Atri "apre" alla città il Teatro Romano con una rappresentazione teatrale

TERAMO – Dopo più di duemila anni e a quindici anni dall’inizio degli scavi archeologici, la città di Atri,  opera il primo esperimento di “reinnesto” nel tessuto sociale, culturale ed economico del Teatro Romano con uno spettacolo teatrale il cui allestimento è stato cucito addosso al luogo della rappresentazione. L’iniziativa, informa una nota, rientra nell’ambito del rilancio culturale e turistico del comune nel sistema regionale che passa per un processo di recupero e valorizzazione dei siti di pregio storico e culturale che fanno parte del  tessuto urbano.
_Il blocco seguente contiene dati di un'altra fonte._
(** * flatui font manager: glyph-atlas cache driver and text-layout buffers

    A shallow embedding of [src/font_manager.cpp] (namespace [flatui]):
    the [WordEnumerator] iterator, the [FontBuffer] line finalisation and UV
    refresh, and the [FontManager] entry points [GetBuffer], [CreateBuffer],
    [ReleaseBuffer], [UpdateUV], [UpdatePass] and [GetCachedEntry].

    Conventions.
    - Integers are [Z]; the fixed-width C++ types are made explicit with the
      wrap-around functions of the section "Machine integers".
    - [std::vector] is [list]; an access that C++ leaves undefined (an index
      past the end, a null or dangling pointer) is a [Fault].
    - The libraries the file drives (HarfBuzz, FreeType, libunibreak, the
      glyph cache and fplbase textures) are collaborators: their operations
      are the fields of the class [Collaborators], so every theorem holds for
      all of their behaviours.
    - [float] arithmetic is never computed: the float type and its operations
      are fields of [Collaborators] as well. *)

From stdpp Require Import base numbers list option gmap countable strings sorting.

Local Open Scope Z_scope.

(* ===================================================================== *)
(** * Part I. The model                                                    *)
(* ===================================================================== *)

(** ** Machine integers *)

(** [size_t] on the LP64 targets of the library: 64 bits, unsigned. *)
Definition size_t_bits : Z := 64.
Definition to_size_t (x : Z) : Z := x mod 2 ^ size_t_bits.

(** [uint32_t]. *)
Definition to_uint32 (x : Z) : Z := x mod 2 ^ 32.

(** [int32_t] / [int]: two's complement, the conversion every supported
    compiler implements. *)
Definition to_int32 (x : Z) : Z := (x + 2 ^ 31) mod 2 ^ 32 - 2 ^ 31.

Definition int32_range (x : Z) : Prop := - 2 ^ 31 <= x < 2 ^ 31.

(** [v.size()] of a [std::vector]. *)
Definition vsize {A} (v : list A) : Z := Z.of_nat (length v).

(** [v[i]] for an index held in an unsigned variable: [None] past the end. *)
Definition vget {A} (v : list A) (i : Z) : option A :=
  if decide (0 <= i) then v !! Z.to_nat i else None.
(** * TacticalMapRenderer: a shallow embedding of [render] and its helpers

    The repository holds two versions of the renderer class:
    - [IndexTs]  embeds [src/index.ts]: assets are loaded one after the other
      through the process-wide [assetsCache], and drawn cells get a text label;
    - [Part000]  embeds the earlier version: every load is issued first, the
      promises are awaited by position, there is no cache and no label.

    Both run in the same small monad: a state (the module-level cache), a
    thrown error that aborts the rest of the computation, and the trace of the
    calls made to the [canvas] backend, in the order they are made.

    JavaScript numbers are modelled exactly: cell numbers and the row width as
    [Z] (the code takes [%] and [Math.floor] of their quotient), pixel
    coordinates as [Q] (the code halves a cell width for the label). On
    integers [%] is [Z.rem] (the sign of the dividend) and
    [Math.floor(a / b)] is [Z.div] (rounding down) as long as [b] is not
    zero; the theorems on positions assume a positive row width. *)

From Stdlib Require Import ZArith QArith Lia Lqa.
From stdpp Require Import base gmap list strings pretty.

Open Scope Z_scope.

(** ** Data model *)

(** A decoded [canvas.Image]. *)
Record Image := mkImage { src : string; width : Z; height : Z }.

(** [interfaces/Options]. *)
Module Options.
Record t := mk {
  assetPath : string;
  displayStartCells : bool;
  addWatermark : bool
}.
End Options.

(** The [Constants] enumeration of [interfaces/Map]. Its values are not part
    of the sources at hand, so every definition takes them as a parameter. *)
Module Constants.
Record t := mk {
  WIDTH : Q;
  HEIGHT : Q;
  MAP_WIDTH : Z;
  CELL_WIDTH : Q;
  CELL_HEIGHT : Q;
  CELL_HALF_WIDTH : Q;
  CELL_HALF_HEIGHT : Q;
  CELL_OFFSET : Q;
  CELL_DOUBLE_HEIGHT : Q
}.
End Constants.

(** One entry of [cellsData]. *)
Record Cell := mkCell {
  cellNumber : Z;
  mov : bool;
  los : bool;
  nonWalkableDuringFight : bool;
  blue : bool;
  red : bool
}.

(** The object returned by [loadAssets]. A field holds [None] where the
    JavaScript object holds [undefined]. *)
Record LoadedAssets := mkAssets {
  high : option Image;
  gray : option Image;
  purple : option Image;
  ally : option Image;
  enemy : option Image;
  logo : option Image
}.

(** [assets[key]] on the object returned by [loadAssets]. *)
Definition fieldOf (key : string) (assets : LoadedAssets) : option Image :=
  if String.eqb key "high" then high assets
  else if String.eqb key "gray" then gray assets
  else if String.eqb key "purple" then purple assets
  else if String.eqb key "ally" then ally assets
  else if String.eqb key "enemy" then enemy assets
  else if String.eqb key "logo" then logo assets
  else None.

(** What [img.toBuffer()] hands back. *)
Inductive Buffer := EncodedCanvas.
Con la la prima edizione del “Festival del Reportage: Immagini, Parole, Storie”  si è fatto il primo tentativo in questa direzione attraverso il riuso e la messa a disposizione del pubblico delle scuderie ducali,  nelle quali è stata allestita una delle sei mostre fotografiche permamenti. Alla presentazione dell’iniziativa interverranno Gabriele Astolfi, sindaco di Atri, Mauro Di Dalmazio, assessore Regionale alla Cultura e Turismo, Valter Catarra, presidente della Provincia di Teramo e Angela De Lauretis, assessore Comune di Atri alla Cultura e Turismo.